(** The repetitions of a send, from number [attempt]. *)
Fixpoint send_loop (reps attempt : nat) (e : Aired) (dest : Z) (confirmed : bool) (env : nat -> Attempt)
    (result : SendResult) (n : net) : net * SendResult :=
  match reps with
  | O => (n, result)
  | S reps =>
      let n := match attempt with O => n | S _ => fst (backoff_ms n) end in
      let a := env attempt in
      let '(n, ok) := try_tx n (at_elapsed a) (frame_toa_ms (zlen (a_frame e))) in
      if negb ok then (n, DutyLimited)
      else
        let n := radio_tx n e in
        match at_tx a with
        | Err err => if bool_decide (err = RBusy) then send_loop reps (S attempt) e dest confirmed env Busy n else (n, SError err)
        | Ok _ =>
            if negb confirmed then (n, Delivered)
            else
              let '(n, acked) := await_ack n (key_for n dest) (ack_new (addr n) dest (RadioFrame.counter (a_header e))) (at_window a) in
              if acked then (n, Delivered) else send_loop reps (S attempt) e dest confirmed env result n
        end
  end.
Definition send (n : net) (dest : Z) (data : list Z) (confirmed : bool) (reps : Z) (o : fate) (env : nat -> Attempt)
    : net * SendResult :=
  let n := set_marks n None (keyed_join n) in
  if locked (txc (tx n)) then (n, SError NonceLocked)
  else if bool_decide (access n = Fhss) then (n, WrongMode)
  else if MAX_PAYLOAD <? zlen data then (n, SError TooLong)
  else if negb (may_send_to n dest) then (n, SError NotRegistered)
  else
    match net_alloc n o with
    | (n, None) => (n, SError NonceLocked)
    | (n, Some counter) =>
        let hdr := {| frame_type := Data; flags := if confirmed then CONFIRMED else 0; src := addr n; dest := dest;
                      RadioFrame.counter := counter; bulk_index := None |} in
        let key := key_for n dest in
        match seal_frame key hdr data (zeros MAX_FRAME) with
        | (_, Err _) => (n, SError TooLong)
        | (frame_buf, Ok len) =>
            let reps := if confirmed then Z.min (Z.max reps 1) MAX_REPS else 1 in
            let e := {| a_key := key; a_header := hdr; a_payload := data; a_frame := slice frame_buf 0 len |} in
            send_loop (Z.to_nat reps) 0 e dest confirmed env NotDelivered n
        end
    end.

(** *** Receiving *)

(** [rssi.clamp(i8::MIN, i8::MAX) as i8 as u8]. *)
Definition rssi_byte (rssi : Z) : Z := wrap8 (Z.min (Z.max rssi (-128)) 127).
Definition send_ack (n : net) (dest acked rssi : Z) (env : TxEnv) : net :=
  if locked (txc (tx n)) then n
  else
    let payload := patch (zeros ACK_LEN) 0 (le_bytes 4 acked) in
    let payload := patch payload 4 [rssi_byte rssi] in
    let payload := patch payload 5 [match peer_at n dest with Some (_, p) => if p_pending p then PENDING else 0 | None => 0 end] in
    let len := HDR_LEN + zlen payload + TAG_LEN in
    let '(n, may_tx) := match access n with Duty => try_tx n (t_elapsed env) (frame_toa_ms len) | _ => (n, true) end in
    if negb may_tx then n
    else
      match net_alloc n (t_fate env) with
      | (n, None) => n
      | (n, Some ack_counter) =>
          let hdr := {| frame_type := Ack; flags := 0; src := addr n; dest := dest; RadioFrame.counter := ack_counter; bulk_index := None |} in
          let key := key_for n dest in
          match seal_frame key hdr payload (zeros MAX_FRAME) with
          | (ack, Ok len) => radio_tx n {| a_key := key; a_header := hdr; a_payload := payload; a_frame := slice ack 0 len |}
          | (_, Err _) => n
          end
      end.

(** A keyed JOIN_REQ ([keyed_answer] of net/pairing.rs): the answer to transmit and its peer, or why not. *)
Inductive KeyedRefusal :=
| KOff | KWrongMode | KUnregistered | KAuthFail | KMalformed | KStale (counter last_seen : Z) | KNonceLocked | KDutyLimited.
Definition KEYED_FRAME_LEN : Z := HDR_LEN + 4 + TAG_LEN.
Definition keyed_answer (n : net) (rx : list Z) (env : TxEnv) : net * result KeyedRefusal Aired :=
  if negb (keyed_join_enabled n) then (n, Err KOff)
  else if negb (bool_decide (access n = Duty)) then (n, Err KWrongMode)
  else if locked (txc (tx n)) then (n, Err KNonceLocked)
  else
    match parse rx with
    | Err _ => (n, Err KMalformed)
    | Ok (peek, _) =>
        let reg := registered n (src peek) in
        if negb reg then (n, Err KUnregistered)
        else
          let key := key_for n (src peek) in
          match open_frame key rx with
          | (_, Err _) => (n, Err KAuthFail)
          | (rx, Ok (hdr, (lo, hi))) =>
              if negb (keyed_req_valid (slice rx lo (hi - lo)) (src hdr)) then (n, Err KMalformed)
              else
                let lane := lane_for n (src hdr) in
                if negb (keyed_req_admit reg (classify lane (RadioFrame.counter hdr))) then
                  (n, Err (KStale (RadioFrame.counter hdr) (last_seen lane)))
                else
                  let n := lane_accept n (src hdr) (RadioFrame.counter hdr) in
                  let '(n, may_tx) := try_tx n (t_elapsed env) (frame_toa_ms KEYED_FRAME_LEN) in
                  if negb may_tx then (n, Err KDutyLimited)
                  else
                    match net_alloc n (t_fate env) with
                    | (n, None) => (n, Err KNonceLocked)
                    | (n, Some counter) =>
                        let resp := {| frame_type := JoinResp; flags := KEYED; src := addr n; dest := src hdr;
                                       RadioFrame.counter := counter; bulk_index := None |} in
                        let payload := le_bytes 4 (RadioFrame.counter hdr) in
                        match seal_frame key resp payload (zeros KEYED_FRAME_LEN) with
                        | (buf, Ok _) => (n, Ok {| a_key := key; a_header := resp; a_payload := payload; a_frame := buf |})
                        | (_, Err _) => (n, Err KMalformed)
                        end
                    end
          end
    end.

(** [recv] on what the radio delivered. *)
Definition recv (n : net) (heard : result RadioError (list Z)) (rssi lqi : Z) (env : TxEnv) : net * option Received :=
  match heard with
  | Err _ => (n, None)
  | Ok buf =>
      match parse buf with
      | Err _ => (n, None)
      | Ok (peek, _) =>
          if bool_decide (frame_type peek = JoinReq) && negb (Z.land (flags peek) KEYED =? 0) && (dest peek =? 0) then
            if keyed_responder n then
              match keyed_answer n buf env with
              | (n, Err _) => (n, None)
              | (n, Ok answer) =>
                  let n := radio_tx n answer in
                  (match t_result env with Ok _ => set_marks n (last_ack n) (Some (dest (a_header answer))) | Err _ => n end, None)
              end
            else (n, None)
          else if negb (dest peek =? addr n) then (n, None)
          else if negb (bool_decide (frame_type peek = Data)) then (n, None)
          else if negb (registered n (src peek)) && negb (default_lane_enabled n) then (n, None)
          else
            let key := key_for n (src peek) in
            match open_frame key buf with
            | (_, Err _) => (n, None)
            | (buf, Ok (hdr, (lo, hi))) =>
                if negb (bool_decide (frame_type hdr = Data)) then (n, None)
                else
                  let confirmed := negb (Z.land (flags hdr) CONFIRMED =? 0) in
                  match classify (lane_for n (src hdr)) (RadioFrame.counter hdr) with
                  | Fresh =>
                      let n := lane_accept n (src hdr) (RadioFrame.counter hdr) in
                      let n := if confirmed then send_ack n (src hdr) (RadioFrame.counter hdr) rssi env else n in
                      (n, Some {| rv_src := src hdr; rv_counter := RadioFrame.counter hdr; rv_rssi := rssi; rv_lqi := lqi;
                                  rv_confirmed := confirmed; rv_data := slice buf lo (hi - lo) |})
                  | Retransmit =>
                      if confirmed then
                        let '(n, again) := lane_reack n (src hdr) in
                        (if again then send_ack n (src hdr) (RadioFrame.counter hdr) rssi env else n, None)
                      else (n, None)
                  | Replay => (n, None)
                  end
            end
      end
  end.

(** *** Joining under a key the host already holds ([join_keyed] of net/pairing.rs) *)

Inductive JoinError := JTimeout | JWrongMode | JNonceLocked | JBadAddr.
(** One request of the joiner: the budget refused, or it was sent and [j_window] was heard before the
    response window closed. *)
Record JoinTry := { j_env : TxEnv; j_window : list (result RadioError (list Z)) }.
(** [rx_pair] with a buffer of [cap] bytes. *)
Definition rx_pair (key : list Z) (heard : result RadioError (list Z)) (cap : Z) : option (Header * list Z) :=
  match heard with
  | Err _ => None
  | Ok buf =>
      match open_frame key buf with
      | (_, Err _) => None
      | (buf, Ok (hdr, (lo, hi))) => if cap <? hi - lo then None else Some (hdr, slice buf lo (hi - lo))
      end
  end.
Fixpoint join_window (key : list Z) (own req_counter : Z) (heard : list (result RadioError (list Z))) : option Z :=
  match heard with
  | [] => None
  | h :: heard =>
      match rx_pair key h 8 with
      | Some (hdr, payload) =>
          if bool_decide (frame_type hdr = JoinResp) && negb (Z.land (flags hdr) KEYED =? 0)
             && join_response_for (dest hdr) (src hdr) own && keyed_resp_matches payload req_counter
          then Some (src hdr) else join_window key own req_counter heard
      | None => join_window key own req_counter heard
      end
  end.
(** The attempts until the deadline. *)
Fixpoint join_loop (n : net) (own : Z) (key : list Z) (tries : list JoinTry) : net * result JoinError Z :=
  match tries with
  | [] => (n, Err JTimeout)
  | t :: tries =>
      let '(n, may_tx) := try_tx n (t_elapsed (j_env t)) (frame_toa_ms KEYED_FRAME_LEN) in
      if negb may_tx then join_loop n own key tries
      else
        match net_alloc n (t_fate (j_env t)) with
        | (n, None) => (n, Err JNonceLocked)
        | (n, Some req_counter) =>
            let hdr := {| frame_type := JoinReq; flags := KEYED; src := own; dest := 0; RadioFrame.counter := req_counter; bulk_index := None |} in
            let payload := le_bytes 4 own in
            match seal_frame key hdr payload (zeros MAX_FRAME) with
            | (_, Err _) => (n, Err JTimeout)
            | (req, Ok len) =>
                let n := radio_tx n {| a_key := key; a_header := hdr; a_payload := payload; a_frame := slice req 0 len |} in
                match t_result (j_env t) with
                | Err _ => join_loop n own key tries
                | Ok _ => match join_window key own req_counter (j_window t) with
                          | Some host => (n, Ok host)
                          | None => join_loop n own key tries
                          end
                end
            end
        end
  end.
Definition join_keyed (n : net) (own : Z) (key : list Z) (tries : list JoinTry) : net * result JoinError Z :=
  if negb (bool_decide (access n = Duty)) then (n, Err JWrongMode)
  else if is_reserved_addr own then (n, Err JBadAddr)
  else if locked (txc (tx n)) then (n, Err JNonceLocked)
  else join_loop n own key tries.
(** C33. The host's pairing window is the handshake. Whatever is heard in it - noise, foreign frames, replays,
    other joiners - whenever the window pairs a node, some one of its turns is a run of the handshake
    machine from an unspent ephemeral: the window's first one, when no earlier turn answered a request, or one
    drawn in a turn since which none did. The turn answered a JOIN_REQ from an address that is neither
    reserved nor its own nor registered, with a whole handshake's time of the window left; the nonce the
    machine took was heard in the wait after that answer, the confirmation in the wait after its reveal
    and under the new link key; the machine ends paired with exactly the reported address, link key and
    SAS, and the last two frames on the air are the machine's two answers. *)
Theorem open_pairing_is_handshake (n : net) host turns n' host' p :
  open_pairing n host turns = (n', host', Some p) -> paired_by n host turns n' p.
Proof. unfold open_pairing. do 2 (split_if; [done|]). apply open_loop_pairs. Qed.
End Pairing.

Module Demo.
Import Ccm.ToyCipher.
#[export] Instance toy_prims : PairPrims :=
  {| sha256 := Toy.sha256; hmac := Toy.hmac; hkdf := Toy.hkdf; x25519 := Toy.x25519; basepoint := Toy.basepoint |}.
#[export] Instance toy_prim_laws : PairPrimLaws := Toy.laws.
Definition Store : Type := list (Z * list Z).
#[export] Instance ram_store : NetStore Store := {
  nv_get w local cap := option_map (fun e => (zlen (snd e), slice (snd e) 0 cap)) (List.find (fun e => fst e =? local) w);
  nv_set w local v := ((local, v) :: w, true);
}.
Definition HOST : Z := 9.
Definition JOINER : Z := 5.
Definition host0 : Net Store := net_new {| c_addr := HOST; c_key := zeros 16; c_band := Eu868; c_keys_stored := false |} ([] : Store) virgin Landed [].
Definition air_ok : TxEnv := {| t_elapsed := 60000; t_fate := Landed; t_result := Ok tt |}.
Definition pair_frame (key : list Z) (ty : RadioFrame.FrameType) (to c : Z) (p : list Z) : heard_t := Ok (frame_bytes key (pair_header ty JOINER to c) p).
Definition agreed : Session := default {| link_key := []; sas := 0; tag_gw := []; tag_node := [] |} (handshake Toy.eh (e_public Toy.ej) (e_nonce Toy.ej) Gateway JOINER HOST).
(** A turn that hears a stranger first, then the joiner's three frames behind noise. *)
Definition good_turn : HostTurn := {|
  ht_entropy := Some (replicate 96 7); ht_heard := pair_frame JOIN_FRAME_KEY RadioFrame.JoinReq 0 1 ([VERSION] ++ e_public Toy.ej); ht_left := 60000;
  ht_resp := air_ok; ht_nonces := [Err CrcError; Ok [1; 2; 3]; pair_frame JOIN_FRAME_KEY RadioFrame.JoinNonce HOST 2 ([VERSION] ++ e_nonce Toy.ej)];
  ht_reveal := air_ok; ht_confirms := [Ok [4]; pair_frame (link_key agreed) RadioFrame.JoinConfirm HOST 3 ([VERSION] ++ session_tag agreed Node)] |}.
Definition empty_turn : HostTurn :=
  {| ht_entropy := None; ht_heard := Err CrcError; ht_left := 62000; ht_resp := air_ok; ht_nonces := []; ht_reveal := air_ok; ht_confirms := [] |}.
Definition window : PairingHost := {| ph_eph := Some Toy.eh; ph_trng_failed := false; ph_window_end := 70000 |}.
Definition run : Net Store * PairingHost * option PairedPeer := open_pairing host0 window [empty_turn; good_turn].
Definition peer : PairedPeer := {| NetHandshake.p_addr := JOINER; NetHandshake.p_key := link_key agreed; p_sas := sas agreed |}.
Lemma triple {A B C} (x : A * B * C) : x = (fst (fst x), snd (fst x), snd x).
Proof. by destruct x as [[a b] c]. Qed.
Lemma open_pairing_is_handshake_witness : snd run = Some peer /\ paired_by host0 window [empty_turn; good_turn] (fst (fst run)) peer.
Proof.
  assert (E : snd run = Some peer) by (vm_compute; reflexivity). split; [exact E|].
  refine (open_pairing_is_handshake host0 window [empty_turn; good_turn] (fst (fst run)) (snd (fst run)) peer _).
  rewrite <- E. unfold run. exact (triple (open_pairing host0 window [empty_turn; good_turn])).
Defined.
End Demo.
(** Lanes keep their slots and never go down. *)
Definition lanes_le (n n' : net) : Prop := forall a, lane_slot n' a = lane_slot n a /\ floor_of n a <= floor_of n' a.
#[export] Instance lanes_le_preorder : PreOrder lanes_le.
Proof.
  split; [by intros n a|]. intros a b c H1 H2 x. destruct (H1 x), (H2 x). split; [congruence | lia].
Qed.
Lemma lanes_rx n n' : rx_same n n' -> lanes_le n n'.
Proof. intros H a. rewrite (slot_same n n') by done. split; [done|]. by rewrite (floor_same n n'). Qed.
Lemma lanes_accept n s c : floor_of n s < c -> lanes_le n (lane_accept n s c).
Proof.
  intros Hc a. destruct (floor_accept n s c a) as [-> ->]. split; [done|].
  destruct (decide _) as [E|]; [|done]. rewrite (floor_lane n a s E). lia.
Qed.
Lemma lanes_update (n : net) i p p' w : peers n !! i = Some (Some p) -> p_addr p' = p_addr p -> last_seen (p_lane p) <= last_seen (p_lane p') ->
  lanes_le n (set_rx n (<[i := Some p']> (peers n)) (default_lane n) w).
Proof.
  intros Hi Hp Hl a. unfold lane_slot, floor_of, lane_for. rewrite (peer_at_update n _ i p p') by done.
  destruct (peer_at n a) as [[j q]|] eqn:Ea; [|done]. split; [done|]. destruct (decide (j = i)) as [->|]; [|done].
  apply peer_at_Some in Ea as (_ & Hj & _). rewrite Hi in Hj. by injection Hj as <-.
Qed.
Lemma lanes_keyed n rx env : lanes_le n (fst (keyed_answer n rx env)).
Proof.
  unfold keyed_answer. repeat (split_if; [done|]). destruct (parse rx) as [[peek l]|]; [|done]. cbv zeta.
  split_if; [done|]. destruct (open_frame _ rx) as [b [[h [lo hi]]|]]; [|done]. split_if; [done|]. split_if; [done|].
  bool_hyps. assert (Hc : classify (lane_for n (src h)) (hcounter h) = Fresh).
  { match goal with H : keyed_req_admit _ _ = true |- _ => unfold keyed_req_admit in H; by bool_hyps end. }
  apply classify_Fresh in Hc as [_ Hc]. set (n1 := lane_accept n _ _).
  assert (H1 : lanes_le n n1) by (by apply lanes_accept).
  pose proof (rx_try_tx n1 (t_elapsed env) (frame_toa_ms KEYED_FRAME_LEN)) as Hq. destruct (try_tx n1 _ _) as [n2 ok]. cbn [fst] in Hq.
  assert (H2 : lanes_le n n2) by (etrans; [exact H1 | by apply lanes_rx]). split_if; [exact H2|].
  pose proof (rx_alloc n2 (t_fate env)) as Ha. destruct (net_alloc n2 (t_fate env)) as [n3 [c|]]; cbn [fst] in Ha.
  - assert (H3 : lanes_le n n3) by (etrans; [exact H2 | by apply lanes_rx]).
    destruct (seal_frame _ _ _ _) as [buf [len|err]]; exact H3.
  - etrans; [exact H2 | by apply lanes_rx].
Qed.
Lemma lanes_recv n heard rssi lqi env : lanes_le n (fst (recv n heard rssi lqi env)).
Proof.
  unfold recv. destruct heard as [buf|]; [|done]. destruct (parse buf) as [[peek l]|]; [|done]. split_if.
  - destruct (keyed_responder n); [|done]. pose proof (lanes_keyed n buf env) as Hk.
    destruct (keyed_answer n buf env) as [n1 [e|]]; [|exact Hk]. cbn [fst] in Hk.
    etrans; [exact Hk|]. by destruct (t_result env).
  - repeat (split_if; [done|]). cbv zeta. destruct (open_frame _ buf) as [b [[h [lo hi]]|]]; [|done]. split_if; [done|].
    destruct (classify _ _) eqn:Ec; [| |done].
    + apply classify_Fresh in Ec as [_ Hc]. assert (H1 : lanes_le n (lane_accept n (src h) (hcounter h))) by (by apply lanes_accept).
      destruct (negb (Z.land (flags h) CONFIRMED =? 0)); [|exact H1]. etrans; [exact H1 | apply lanes_rx, rx_send_ack].
    + destruct (negb (Z.land (flags h) CONFIRMED =? 0)); [|done].
      assert (H1 : lanes_le n (fst (lane_reack n (src h)))) by (intros a; destruct (floor_reack n (src h) a) as [-> ->]; done).
      destruct (lane_reack n (src h)) as [n1 again]. cbn [fst] in *. destruct again; [|exact H1].
      etrans; [exact H1 | apply lanes_rx, rx_send_ack].
Qed.
Lemma lanes_op n op : lanes_le n (fst (run_op n op)).
Proof.
  destruct op as [heard rssi lqi env|dest data confirmed reps o env|own key tries|a b|a s]; cbn [run_op fst].
  - apply lanes_recv.
  - apply lanes_rx, rx_send.
  - apply lanes_rx, rx_join.
  - unfold set_pending. destruct (peer_at n a) as [[i p]|] eqn:E; [|done]. apply peer_at_Some in E as (_ & Hi & _). by eapply lanes_update.
  - unfold raise_peer_floor. destruct (peer_at n a) as [[i p]|] eqn:E; [|done]. apply peer_at_Some in E as (_ & Hi & _).
    unfold raise. split_if; cbn [fst]; (eapply lanes_update; [exact Hi | done | simpl; lia]).
Qed.
(** A delivery is above its lane, and the lane takes it. *)
Lemma op_delivers n op r : op_ok op -> snd (run_op n op) = Some r ->
  floor_of n (rv_src r) < rv_counter r <= floor_of (fst (run_op n op)) (rv_src r).
Proof.
  destruct op as [heard rssi lqi env|dest data confirmed reps o env|own key tries|a b|a s]; cbn [run_op snd]; try done.
  intros Hok Hr. apply recv_delivered in Hr as (buf & hdr & p & -> & Hacc & ->); [|intros b' ->; exact Hok].
  rewrite (recv_acceptable n hdr p) by done. destruct Hacc as (_ & _ & _ & _ & _ & _ & Hc). cbn [fst rv_src rv_counter message].
  split; [exact Hc|]. destruct (floor_accept n (src hdr) (hcounter hdr) (src hdr)) as [_ Hf]. rewrite decide_True in Hf by done.
  destruct (negb _); [|by rewrite Hf]. rewrite (floor_same _ _ (src hdr) (rx_send_ack _ _ _ _ _)). by rewrite Hf.
Qed.
Lemma session_above ops n : Forall op_ok ops ->
  lanes_le n (fst (session n ops)) /\ Forall (fun r => floor_of n (rv_src r) < rv_counter r) (snd (session n ops)).
Proof.
  intros Hok. revert n. induction Hok as [|op ops Hop Hok IH]; intros n; cbn [session]; [done|].
  pose proof (lanes_op n op) as Hl. pose proof (op_delivers n op) as Hd. destruct (run_op n op) as [n1 d]. cbn [fst snd] in *.
  destruct (IH n1) as [Hl1 Hds]. destruct (session n1 ops) as [n2 ds]. cbn [fst snd] in *. split; [by etrans|].
  assert (Hds' : Forall (fun r => floor_of n (rv_src r) < rv_counter r) ds).
  { eapply Forall_impl; [|exact Hds]. intros r Hr. destruct (Hl (rv_src r)). simpl in *. lia. }
  destruct d as [r|]; [|exact Hds']. constructor; [by apply Hd | exact Hds'].
Qed.

(** A frame is delivered exactly when it should be. What [recv] returns for a received buffer is
    the plaintext of a DATA frame sealed for this device under its sender's key, from a sender it
    serves, with a counter above everything accepted on that sender's lane - and every such frame is
    returned, whatever becomes of its ACK, and moves the lane up to its counter. *)
Theorem recv_delivers_exactly (n : net) buf rssi lqi env : bytes_ok buf ->
  (forall r, snd (recv n (Ok buf) rssi lqi env) = Some r <->
    exists hdr p, acceptable n hdr p buf /\ r = message hdr p rssi lqi) /\
  (forall hdr p, acceptable n hdr p buf -> floor_of (fst (recv n (Ok buf) rssi lqi env)) (src hdr) = hcounter hdr).
Proof.
  intros Hb. split.
  - intros r. split.
    + intros (buf' & hdr & p & [= <-] & Hacc & ->)%recv_delivered; [by exists hdr, p | by intros b' [= <-]].
    + intros (hdr & p & Hacc & ->). by rewrite (recv_acceptable n hdr p).
  - intros hdr p Hacc. rewrite (recv_acceptable n hdr p) by done. cbn [fst].
    destruct (floor_accept n (src hdr) (hcounter hdr) (src hdr)) as [_ Hf]. rewrite decide_True in Hf by done.
    destruct (negb _); [|exact Hf]. by rewrite (floor_same _ _ (src hdr) (rx_send_ack _ _ _ _ _)).
Qed.

(** C15. Nothing is delivered twice. Through any session of receptions (of any buffers, replayed ones
    included), sends, joins and flag changes, the counters delivered on one lane strictly increase:
    each registered sender has a lane of its own, the unregistered ones share the default lane. *)
Theorem session_at_most_once (n : net) ops i j r r' : Forall op_ok ops ->
  snd (session n ops) !! i = Some r -> snd (session n ops) !! j = Some r' -> (i < j)%nat ->
  lane_slot n (rv_src r) = lane_slot n (rv_src r') -> rv_counter r < rv_counter r'.
Proof.
  intros Hok. revert n i j. induction Hok as [|op ops Hop Hok IH]; intros n i j Hi Hj Hij Hs; [done|].
  cbn [session] in *. pose proof (lanes_op n op) as Hl. pose proof (op_delivers n op) as Hd. destruct (run_op n op) as [n1 d].
  cbn [fst snd] in *. destruct (session_above ops n1 Hok) as [_ Hds]. specialize (IH n1).
  assert (Hs1 : lane_slot n1 (rv_src r) = lane_slot n1 (rv_src r')) by (by rewrite !(proj1 (Hl _))).
  destruct (session n1 ops) as [n2 ds]. cbn [fst snd] in *. destruct d as [r0|]; [|by eapply IH].
  destruct i as [|i], j as [|j]; try lia; simpl in Hi, Hj; [|eapply (IH i j); [done | done | lia | done]].
  injection Hi as ->. specialize (Hd r Hop eq_refl). rewrite Forall_lookup in Hds. specialize (Hds j r' Hj).
  rewrite (floor_lane n1 _ _ Hs1) in Hd. lia.
Qed.
End Delivery.

(** ** A confirmed exchange *)

Section Exchange.
Context {W : Type} `{NS : !NetStore W} `{Haes : !AesBlock} `{Hlaws : !AesBlockLaws}.
#[local] Abbreviation net := (Net W).

Lemma seal_whole key h p : zlen p <= max_payload h ->
  exists buf n, seal_frame key h p (zeros MAX_FRAME) = (buf, Ok n) /\ slice buf 0 n = frame_bytes key h p.
Proof.
  intros Hp. rewrite seal_frame_spec. assert (Hm : wire_len h + max_payload h + TAG_LEN <= MAX_FRAME).
  { unfold wire_len, max_payload. destruct (bulk_index h); mlia. }
  replace (max_payload h <? zlen p) with false by (symmetry; apply Z.ltb_ge; lia).
  assert (Hz : zlen (zeros MAX_FRAME) = MAX_FRAME) by (by apply zlen_zeros). rewrite Hz.
  replace (MAX_FRAME <? _) with false by (symmetry; apply Z.ltb_ge; lia). eexists _, _. split; [done|].
  rewrite <- (zlen_frame key). apply slice_patch_same; [lia|]. rewrite zlen_frame. lia.
Qed.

------

Using the listing above, say how many of its lines contain "parse", and give no other words.

Response. 4